Wat ook opvalt, is hoe trots studenten en medewerkers zijn op ‘hun’ universiteit. “Waar wij hoogstens de naam van de autodealer op de kentekenplaat hebben staan, zag ik daar nummerplaten met de naam van de universiteit.” Tijdens zijn vroege wandelingen zag Geers vaak al gezinnen op de foto gaan bij gebouwen of beelden, zoals dat van Purdue-alumnus en eerste man op de maan Neil Armstrong.
En Purdue is niet de enige universiteit die beroemde alumni en andere sterke punten flink in de kijker zet: “De branding is op Amerikaanse universiteiten heel uitgesproken.” Iets wat niet bij onze nuchtere cultuur past, is de inschatting van Geers, maar hij heeft ook inspirerende voorbeelden gezien. “Op de campus van de University of Minnesota stond een 77-meter lange Wall of Discovery, met alle uitvindingen en ontdekkingen die op de universiteit gedaan zijn. Iets dergelijks zou in mijn ogen op de TU/e niet misstaan.”
Dollars
Ook organisatorisch gaat het er op universiteiten in de VS anders aan toe dan in Nederland. Het belangrijkste verschil: “Ze hebben ongelooflijk veel geld, met name door de endownment-cultuur: alumni investeren graag enorme bedragen in hun alma mater, bijvoorbeeld in ruil voor het naar zich laten vernoemen van een universiteitsgebouw.”
Die grote stapels dollars resulteren niet alleen in mooie campussen, maar ook in laboratoria vol state-of-the-artapparatuur. Geers toont ter illustratie een foto die hij maakte van een composiet-3D-printer van enorme afmetingen. Het klinkt allemaal als een Amerikaanse droom, maar toch verkiest hij de voordelen van ‘ons’ systeem.
“In Amerika worden labs vaak opgericht en gebruikt door een of slechts enkele principal investigators, heel individualistisch.
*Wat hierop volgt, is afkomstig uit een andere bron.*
Lemma tbl_read_ok max t : huff_ok max t -> max <= 256 -> tbl_ok (tbl_read new_huff_tbl t).
Proof.
  intros Ht Hmax. pose proof (tbl_values_length _ _ Ht) as Hl. destruct Ht as (Hb & _ & _ & Hm & _).
  unfold tbl_read. split; cbn [bits huffval length].
  - rewrite length_drop. lia.
  - rewrite length_app, length_drop. change (length (huffval new_huff_tbl)) with 257%nat. lia.
Qed.

Lemma new_tbl_ok : tbl_ok new_huff_tbl.
Proof. done. Qed.

Lemma length2 {A} (l : list A) : length l = 2%nat -> exists x y, l = [x; y].
Proof. destruct l as [|x [|y [|]]]; try done. eauto. Qed.

Lemma length3 {A} (l : list A) : length l = 3%nat -> exists x y z, l = [x; y; z].
Proof. destruct l as [|x [|y [|z [|]]]]; try done. eauto. Qed.

(** The codec before the scan header. *)
Definition codec_tables (e : jenc) (f mem : Z) : codec :=
  let c := codec_read e f mem in
  Codec (input_height c) (input_width c) f false 3 (comp_info c)
    ((fun t => TblMap 0 0 (quant_tbl_id t)) <$> e_tbl_map e) [0; 0; 0] 0 (0, 0, 0, 0) 0 (restart c)
    (dc_huff_tbl c) (ac_huff_tbl c) true (using_default_huff_tab c) (quant_tbl c) false (used_extra_mem c) mem.

(** Everything between SOI and the scan header. *)
Definition put_tables (e : jenc) : list Z := PutAPP0 ++ PutQuantTbl e ++ PutSOF0 e ++ PutHuffTbl e ++ WriteDRI e.

Lemma reads_restart e c n bs r c2 : 0 <= restart_interval e < 65536 ->
  (forall n, reads (process_tables (S n)) bs
     (if restart_interval e =? 0 then c else set_restart (restart_interval e) c) r c2) ->
  reads (process_tables (S (S n))) (WriteDRI e ++ bs) c r c2.
Proof.
  intros Hr H. destruct (Z.eqb_spec (restart_interval e) 0) as [E|E].
  - unfold WriteDRI. rewrite (proj2 (Z.eqb_eq _ 0) E). exact (H _).
  - eapply reads_segment; [right; right; right; right; left; done| |apply reads_DRI; lia|exact (H _)].
    unfold WriteDRI. by rewrite (proj2 (Z.eqb_neq _ 0) E).
Qed.

Lemma reads_process_SOS n c : reads (process_tables (S n)) (PutMarker M_SOS) c M_SOS c.
Proof. cbn [process_tables]. eapply reads_last; [by apply reads_GetNextMarker|]. apply reads_ret. Qed.

Tactic Notation "seg" integer(n) := eapply reads_segment; [do n right; left; reflexivity|reflexivity| |].

Lemma reads_tables e f mem n :
  enc_ok e -> mcu_format ((fst (ratio e !!! 0%nat) .<< 4) .| snd (ratio e !!! 0%nat)) = Some f -> tables_mem <= mem ->
  reads (process_tables (11 + n)) (put_tables e ++ PutMarker M_SOS) (codec_init mem) M_SOS (codec_tables e f mem).
Proof.
  intros (Hh & Hw & Hr & Hrl & Hr1 & Hn1 & Hn2 & Htl & Ht & Hql & Hq & Hdl & Hd & Hal & Ha) Hf Hmem.
  destruct (length3 _ Hrl) as ([h v] & r1 & r2 & Er). rewrite Er in *. injection Hr1 as -> ->.
  destruct (length3 _ Htl) as (t0 & t1 & t2 & Et), (length2 _ Hql) as (q0 & q1 & Eq),
    (length2 _ Hdl) as (d0 & d1 & Ed), (length2 _ Hal) as (a0 & a1 & Ea).
  rewrite Et, Eq, Ed, Ea in *. unfold put_tables, PutQuantTbl, PutHuffTbl. rewrite Eq, Ed, Ea.
  cbn [lookup_total list_lookup_total fst snd] in *. rewrite <- !app_assoc. unfold tables_mem in *.
  apply Forall_cons in Hq as [[? ?] Hq]. apply Forall_cons in Hq as [[? ?] _].
  apply Forall_cons in Hd as [? Hd]. apply Forall_cons in Hd as [? _].
  apply Forall_cons in Ha as [? Ha]. apply Forall_cons in Ha as [? _].
  change (11 + n)%nat with (S (S (S (S (S (S (S (S (S (S (S n))))))))))).
  seg 3; [apply reads_APP0|].
  seg 2; [apply (reads_quant 0); [lia|done|done|cbn; lia]|].
  seg 2; [apply (reads_quant 1); [lia|done|done|cbn; lia]|].
  seg 0; [eapply (reads_SOF e h v t0 t1 t2); try done; [|cbn; lia]; eapply Forall_impl; [exact Ht|naive_solver]|].
  seg 1; [apply reads_huff_first; [done|cbn; lia|]; 
     apply (reads_huff false 0 d0 new_huff_tbl); [lia|done|done|done|done]|].
  seg 1; [apply (reads_huff true 0 a0 new_huff_tbl); [lia|done|done|done|done]|].
  seg 1; [apply (reads_huff false 1 d1 new_huff_tbl); [lia|done|done|done|done]|].
  seg 1; [apply (reads_huff true 1 a1 new_huff_tbl); [lia|done|done|done|done]|].
  apply reads_restart; [done|]. intros k. eapply reads_eq; [apply reads_process_SOS|done|done|].
  unfold codec_tables, codec_read. rewrite Er, Et, Eq, Ed, Ea. destruct (restart_interval e =? 0); reflexivity.
Qed.

Lemma reads_find_soi c : reads (with_avail find_soi) (PutMarker M_SOI) c tt c.
Proof.
  apply reads_with_avail. intros [|n] Hn; [simpl in Hn; lia|]. cbn [find_soi].
  eapply reads_last; [by apply reads_GetNextMarker|]. apply reads_ret.
Qed.

Lemma put_tables_length e : (18 <= length (put_tables e))%nat.
Proof. unfold put_tables. rewrite length_app. change (length PutAPP0) with 18%nat. lia. Qed.

Lemma reads_ParseHead e f mem :
  enc_ok e -> mcu_format ((fst (ratio e !!! 0%nat) .<< 4) .| snd (ratio e !!! 0%nat)) = Some f -> tables_mem <= mem ->
  reads ParseHead (JPEG_HWWriteHeadForThumbnail e) (codec_init mem) tt (codec_read e f mem).
Proof.
  intros He Hf Hmem.
  assert (JPEG_HWWriteHeadForThumbnail e =
    PutMarker M_SOI ++ (put_tables e ++ PutMarker M_SOS) ++ drop 2 (PutSOS e)) as ->.
  { unfold JPEG_HWWriteHeadForThumbnail, put_tables. rewrite <- !app_assoc. reflexivity. }
  unfold ParseHead. eapply reads_bind; [apply reads_find_soi|]. eapply reads_bind.
  { apply reads_with_avail. intros n Hn. rewrite length_app in Hn. pose proof (put_tables_length e).
    destruct (Nat.le_exists_sub 11 n ltac:(lia)) as (k & -> & _). rewrite Nat.add_comm. by apply reads_tables. }
  change (M_SOS =? M_SOS) with true. cbv iota.
  destruct He as (_ & _ & _ & _ & _ & _ & _ & Htl & Ht & _). destruct (length3 _ Htl) as (t0 & t1 & t2 & Et).
  rewrite Et in Ht. eapply reads_eq.
  - eapply (reads_SOS e t0 t1 t2); [done| |unfold codec_tables; rewrite Et; reflexivity|done|done|done].
    eapply Forall_impl; [exact Ht|naive_solver].
  - done.
  - done.
  - unfold codec_tables, codec_read. rewrite Et. by destruct (restart_interval e =? 0).
Qed.

(** C9: What the encoder writes, the decoder reads: for an encoder whose sizes, sampling
    and tables are in range, the header parser accepts [JPEG_HWWriteHeadForThumbnail]'s
    bytes, consumes exactly them, and leaves in the codec the encoder's image size,
    sampling format, restart interval, table numbers, both quantisation tables out of
    zigzag order and all four Huffman tables, with the flag for the default tables set
    exactly when all four are the defaults; 2416 bytes of memory are enough. *)
Theorem header_roundtrip e f mem rest more :
  enc_ok e -> mcu_format ((fst (ratio e !!! 0%nat) .<< 4) .| snd (ratio e !!! 0%nat)) = Some f -> tables_mem <= mem ->
  ParseHead (st_init mem (JPEG_HWWriteHeadForThumbnail e ++ rest) more) =
    POk (tt, St rest more (u32 (Z.of_nat (length (JPEG_HWWriteHeadForThumbnail e)))) (codec_read e f mem)).
Proof. intros He Hf Hmem. exact (reads_ParseHead e f mem He Hf Hmem rest more 0 eq_refl). Qed.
In Nederland staat er meestal juist een heel team achter. Dat is niet alleen goed voor de kracht en continuïteit, maar ook voor het onderzoek, dat er interdisciplinair – vaak zelfs interfacultair – en beter door wordt. Zo moet het wat mij betreft ook.”
Kilometerteller
Toen Geers zijn huurauto weer inleverde, stond er een slordige 2500 kilometer op de teller en was hij een schat aan ervaring rijker. “Ik had ook de mogelijkheid aangeboden gekregen om de negen seminars online te verzorgen, maar dat was voor mij geen optie. Dan zie je helemaal niks.” Een volgende uitdaging wacht hem in september, als hij toetreedt tot de KNAW.
Een laatste vraag nog: waarover heeft hij tijdens het seminar eigenlijk gesproken? “Over dynamische en mechanische metamaterialen. Dat zijn door de mens ontwikkelde materialen met bijzondere, vaak zelfs contra-intuïtieve eigenschappen. Denk aan materiaal waar een specifiek type geluid niet doorheen kan.”